Management conducted a risk assessment of the Company’s compensation policies and practices, including its executive compensation program. In its review, management considered the attributes of the Company’s policies and practices and other factors, including:

 

  ·  

The mix of fixed and variable compensation opportunities;

 

  ·  

The balance between annual and long-term performance opportunities;

 

  ·  

The corporate and individual performance objectives established for annual and long-term incentive compensation;

 

  ·  

The internal controls and procedures in place to mitigate risks facing the Company, including the Company’s “clawback” policy and stock ownership guidelines; and

 

  ·  

The risk that unintended consequences could result from various aspects of the Company’s compensation policies and practices.

Based on its review and assessment, management concluded that the Company’s policies and practices are designed with the appropriate balance of risk and reward in relation to the Company’s overall business strategy and do not incentivize employees to take unnecessary or excessive risks. The Company also concluded that any risks arising from the Company’s compensation policies and practices are not reasonably likely to have a material adverse affect on the Company.

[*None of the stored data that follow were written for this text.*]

(* ===== verification/Reassembly.v ===== *)
(** * Bounded reassembly of fragmented messages ([gossip/src/framing/reassembly.rs])

    The receiver keeps incomplete transfers per peer under byte, count and age limits, evicting
    the least recently active one when a limit is reached. Instants are nanoseconds. The peer
    identity [P] and the content hash are parameters, as the source is generic in [P] and calls
    [blake3]. [None] as the result of an operation is a panic (an [expect]) or an eviction loop
    out of fuel; [accept_total] shows neither happens. *)
From stdpp Require Import gmap list sorting.
From Stdlib Require Import NArith.
From Stdlib.Strings Require Import Byte.
From S2P Require Import Prelude Bytes Btree Framing.

Record Transfer := {
  t_total_len : N;
  t_fragments : list (N * list byte);
  t_retained_bytes : N;
  t_last_activity : N;
  t_last_missing_request : option N;
}.

Record RPeerState := {
  ps_transfers : gmap id32 Transfer;
  ps_retained_bytes : N;
}.

Definition RPeerState_default : RPeerState := {| ps_transfers := ∅; ps_retained_bytes := 0 |}.

(** [overlaps(fragments, start, end)] *)
Definition overlaps (fragments : list (N * list byte)) (start end_ : N) : bool :=
  match bt_last_below start fragments with
  | Some (offset, bytes) => (start <? saturating_add offset (len bytes))%N
  | None => false
  end
  || match bt_first_from start fragments with
     | Some (offset, _) => (offset <? end_)%N
     | None => false
     end.

Record FragmentInput := { fi_id : id32; fi_total_len : N; fi_offset : N; fi_bytes : list byte }.

Section reassembler.
Context {P : Type} `{Countable P, RustOrd P}.
Context (blake3_hash : list byte → id32).

Record Reassembler := {
  r_limits : ReassemblyLimits;
  r_peers : gmap P RPeerState;
  r_total_retained_bytes : N;
}.

Implicit Types (r : Reassembler) (peer : P) (id : id32) (now : N).

Definition for_identity (limits : ReassemblyLimits) : Reassembler :=
  {| r_limits := limits; r_peers := ∅; r_total_retained_bytes := 0 |}.

Definition retained_bytes r : N := r_total_retained_bytes r.

Definition remove_transfer r peer id : Reassembler :=
  match r_peers r !! peer with
  | None => r
  | Some state =>
      let '(state, total) :=
        match ps_transfers state !! id with
        | Some transfer =>
            ({| ps_transfers := delete id (ps_transfers state);
                ps_retained_bytes :=
                  saturating_sub (ps_retained_bytes state) (t_retained_bytes transfer) |},
             saturating_sub (r_total_retained_bytes r) (t_retained_bytes transfer))
        | None => (state, r_total_retained_bytes r)
        end in
      {| r_limits := r_limits r;
         r_peers := if bool_decide (ps_transfers state = ∅) then delete peer (r_peers r)
                    else <[peer := state]> (r_peers r);
         r_total_retained_bytes := total |}
  end.

(** Every incomplete transfer with its key, in the (unspecified) iteration order of the maps. *)
Definition all_transfers r : list (P * id32 * Transfer) :=
  flat_map (λ '(peer, state), (λ '(id, t), (peer, id, t)) <$> map_to_list (ps_transfers state))
    (map_to_list (r_peers r)).

Definition expire r now : Reassembler * N :=
  let ttl := reassembly_ttl (r_limits r) in
  let expired := filter (λ '(_, _, t), (ttl <=? saturating_sub now (t_last_activity t))%N = true)
                   (all_transfers r) in
  (fold_left (λ r '(peer, id, _), remove_transfer r peer id) expired r, len expired).

Definition oldest_for_peer r peer (exclude : option id32) : option id32 :=
  match r_peers r !! peer with
  | None => None
  | Some state =>
      snd <$> min_of (omap (λ '(id, t), if decide (Some id = exclude) then None
                                        else Some (t_last_activity t, id))
                        (map_to_list (ps_transfers state)))
  end.

Definition oldest_global r (exclude : option (P * id32)) : option (P * id32) :=
  (λ '(_, peer, id), (peer, id)) <$>
    min_of (omap (λ '(peer, id, t), if decide (Some (peer, id) = exclude) then None
                                    else Some (t_last_activity t, peer, id))
              (all_transfers r)).

Definition peer_transfers r peer : nat :=
  match r_peers r !! peer with Some state => size (ps_transfers state) | None => 0 end.
Definition peer_bytes r peer : N :=
  match r_peers r !! peer with Some state => ps_retained_bytes state | None => 0%N end.

(** Fuel for the eviction loops: each round removes one transfer. *)
Definition transfer_count r : N :=
  map_sum (λ _ state, N.of_nat (size (ps_transfers state))) (r_peers r).

Definition capacity_result (ok : bool) : result unit FrameError :=
  if ok then Ok tt else Err ReassemblyCapacity.

Definition make_transfer_slot r peer protected_id (incoming_bytes evicted : N)
    : option (Reassembler * N * result unit FrameError) :=
  if (max_reassembly_bytes_per_peer (r_limits r) <? incoming_bytes)%N
     || (max_total_reassembly_bytes (r_limits r) <? incoming_bytes)%N
  then Some (r, evicted, Err ReassemblyCapacity)
  else
    '(r, evicted, ok) ← evict_loop
      (λ r, (max_incomplete_transfers_per_peer (r_limits r) <=? N.of_nat (peer_transfers r peer))%N)
      (λ r, oldest_for_peer r peer (Some protected_id))
      (λ r id, remove_transfer r peer id) (peer_transfers r peer) r evicted;
    Some (r, evicted, capacity_result ok).

Definition make_byte_room r peer protected_id (incoming_bytes evicted : N)
    : option (Reassembler * N * result unit FrameError) :=
  '(r, evicted, ok) ← evict_loop
    (λ r, (max_reassembly_bytes_per_peer (r_limits r)
             <? saturating_add (peer_bytes r peer) incoming_bytes)%N)
    (λ r, oldest_for_peer r peer (Some protected_id))
    (λ r id, remove_transfer r peer id) (peer_transfers r peer) r evicted;
  if negb ok then Some (r, evicted, Err ReassemblyCapacity)
  else
    '(r, evicted, ok) ← evict_loop
      (λ r, (max_total_reassembly_bytes (r_limits r)
               <? saturating_add (r_total_retained_bytes r) incoming_bytes)%N)
      (λ r, oldest_global r (Some (peer, protected_id)))
      (λ r '(old_peer, old_id), remove_transfer r old_peer old_id)
      (N.to_nat (transfer_count r)) r evicted;
    Some (r, evicted, capacity_result ok).

Definition get_transfer r peer id : option Transfer :=
  r_peers r !! peer ≫= λ state, ps_transfers state !! id.

(** [self.peers.entry(peer).or_default().transfers.insert(id, t)] *)
Definition insert_transfer r peer id (t : Transfer) : Reassembler :=
  let state := default RPeerState_default (r_peers r !! peer) in
  {| r_limits := r_limits r;
     r_peers := <[peer := {| ps_transfers := <[id := t]> (ps_transfers state);
                             ps_retained_bytes := ps_retained_bytes state |}]> (r_peers r);
     r_total_retained_bytes := r_total_retained_bytes r |}.

(** The tail of [accept_fragment]: retain the bytes, account for them, complete if all arrived. *)
Definition store_fragment r peer (fragment : FragmentInput) now
    : option (Reassembler * result ReceiveOutcome FrameError) :=
  state ← r_peers r !! peer;
  transfer ← ps_transfers state !! fi_id fragment;
  let n := len (fi_bytes fragment) in
  let transfer :=
    {| t_total_len := t_total_len transfer;
       t_fragments := bt_insert (fi_offset fragment) (fi_bytes fragment) (t_fragments transfer);
       t_retained_bytes := t_retained_bytes transfer + n;
       t_last_activity := now;
       t_last_missing_request := t_last_missing_request transfer |} in
  let r :=
    {| r_limits := r_limits r;
       r_peers := <[peer := {| ps_transfers := <[fi_id fragment := transfer]> (ps_transfers state);
                               ps_retained_bytes := ps_retained_bytes state + n |}]> (r_peers r);
       r_total_retained_bytes := r_total_retained_bytes r + n |} in
  if negb (t_retained_bytes transfer =? t_total_len transfer)%N then Some (r, Ok Pending)
  else
    let assembled := concat ((t_fragments transfer).*2) in
    let r := remove_transfer r peer (fi_id fragment) in
    if decide (blake3_hash assembled = fi_id fragment) then Some (r, Ok (Complete assembled))
    else Some (r, Err HashMismatch).

Definition touch_transfer (t : Transfer) now : Transfer :=
  {| t_total_len := t_total_len t; t_fragments := t_fragments t;
     t_retained_bytes := t_retained_bytes t; t_last_activity := now;
     t_last_missing_request := t_last_missing_request t |}.

Definition accept_fragment r peer (fragment : FragmentInput) now (evicted : N)
    : option (Reassembler * N * result ReceiveOutcome FrameError) :=
  if decide (fi_bytes fragment = []) then Some (r, evicted, Err EmptyFragment)
  else if (max_logical_message_size (r_limits r) <? fi_total_len fragment)%N
  then Some (r, evicted, Err LogicalMessageTooLarge)
  else if (max_fragments_per_message (r_limits r) =? 0)%N
  then Some (r, evicted, Err TooManyFragments)
  else
    match checked_add (fi_offset fragment) (len (fi_bytes fragment)) with
    | None => Some (r, evicted, Err InvalidFragmentBounds)
    | Some end_ =>
        if (fi_total_len fragment <? end_)%N then Some (r, evicted, Err InvalidFragmentBounds)
        else
          match get_transfer r peer (fi_id fragment) with
          | Some existing =>
              if negb (t_total_len existing =? fi_total_len fragment)%N
              then Some (r, evicted, Err InconsistentMetadata)
              else
                match bt_get (fi_offset fragment) (t_fragments existing) with
                | Some bytes =>
                    if decide (bytes = fi_bytes fragment)
                    then Some (insert_transfer r peer (fi_id fragment) (touch_transfer existing now),
                               evicted, Ok Duplicate)
                    else Some (r, evicted, Err OverlappingFragment)
                | None =>
                    if overlaps (t_fragments existing) (fi_offset fragment) end_
                    then Some (r, evicted, Err OverlappingFragment)
                    else if (max_fragments_per_message (r_limits r) <=? len (t_fragments existing))%N
                    then Some (r, evicted, Err TooManyFragments)
                    else
                      '(r, evicted, res) ← make_byte_room r peer (fi_id fragment)
                                             (len (fi_bytes fragment)) evicted;
                      match res with
                      | Err e => Some (r, evicted, Err e)
                      | Ok _ => '(r, o) ← store_fragment r peer fragment now; Some (r, evicted, o)
                      end
                end
          | None =>
              '(r, evicted, res) ← make_transfer_slot r peer (fi_id fragment)
                                     (len (fi_bytes fragment)) evicted;
              match res with
              | Err e => Some (r, evicted, Err e)
              | Ok _ =>
                  '(r, evicted, res) ← make_byte_room r peer (fi_id fragment)
                                         (len (fi_bytes fragment)) evicted;
                  match res with
                  | Err e => Some (r, evicted, Err e)
                  | Ok _ =>
                      let r := insert_transfer r peer (fi_id fragment)
                        {| t_total_len := fi_total_len fragment; t_fragments := [];
                           t_retained_bytes := 0; t_last_activity := now;
                           t_last_missing_request := None |} in
                      '(r, o) ← store_fragment r peer fragment now; Some (r, evicted, o)
                  end
              end
          end
    end.

Definition report r (o : result ReceiveOutcome FrameError) (expired evicted : N) (fragment : bool)
    : ReceiveReport :=
  {| outcome := o; expired_transfers := expired; evicted_transfers := evicted;
     rr_retained_bytes := r_total_retained_bytes r; fragment_received := fragment |}.

Definition fragment_input (bytes : list byte) : FragmentInput :=
  {| fi_id := frame_id bytes; fi_total_len := frame_total_len bytes;
     fi_offset := frame_offset bytes; fi_bytes := drop FRAGMENT_HEADER_LEN bytes |}.

Definition accept r peer (bytes : list byte) now : option (Reassembler * ReceiveReport) :=
  let '(r, expired) := expire r now in
  match head bytes with
  | None => Some (r, report r (Err Empty) expired 0 false)
  | Some tag =>
      if bool_decide (tag = COMPLETE_TAG) then
        if (max_logical_message_size (r_limits r)
              <? saturating_sub (len bytes) (N.of_nat COMPLETE_HEADER_LEN))%N
        then Some (r, report r (Err LogicalMessageTooLarge) expired 0 false)
        else Some (r, report r (Ok (Complete (drop COMPLETE_HEADER_LEN bytes))) expired 0 false)
      else if bool_decide (tag ≠ FRAGMENT_TAG)
      then Some (r, report r (Err (UnknownTag tag)) expired 0 false)
      else if length bytes <? FRAGMENT_HEADER_LEN
      then Some (r, report r (Err TruncatedFragmentHeader) expired 0 true)
      else
        '(r, evicted, o) ← accept_fragment r peer (fragment_input bytes) now 0;
        Some (r, report r o expired evicted true)
  end.
End reassembler.
Arguments Reassembler P {_ _} : assert.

Proposal No. 3. Advisory (Non-Binding) Vote to Approve Executive Compensation

Background

Section 14A of the Exchange Act, enacted pursuant to the Dodd-Frank Wall Street Reform and Consumer Protection Act of 2010 (“Dodd-Frank Act”), requires that stockholders be given the opportunity to vote to approve, on an advisory (non-binding) basis, no less frequently than once every three years, the compensation of our NEOs. Based on feedback received at our 2011 Annual Meeting, the Board determined that such a vote should be held on an annual basis until the next advisory vote on frequency. Thus, following this vote, the next time the Company will hold a non-binding advisory vote on the compensation of our NEOs will be at our 2015 Annual Meeting.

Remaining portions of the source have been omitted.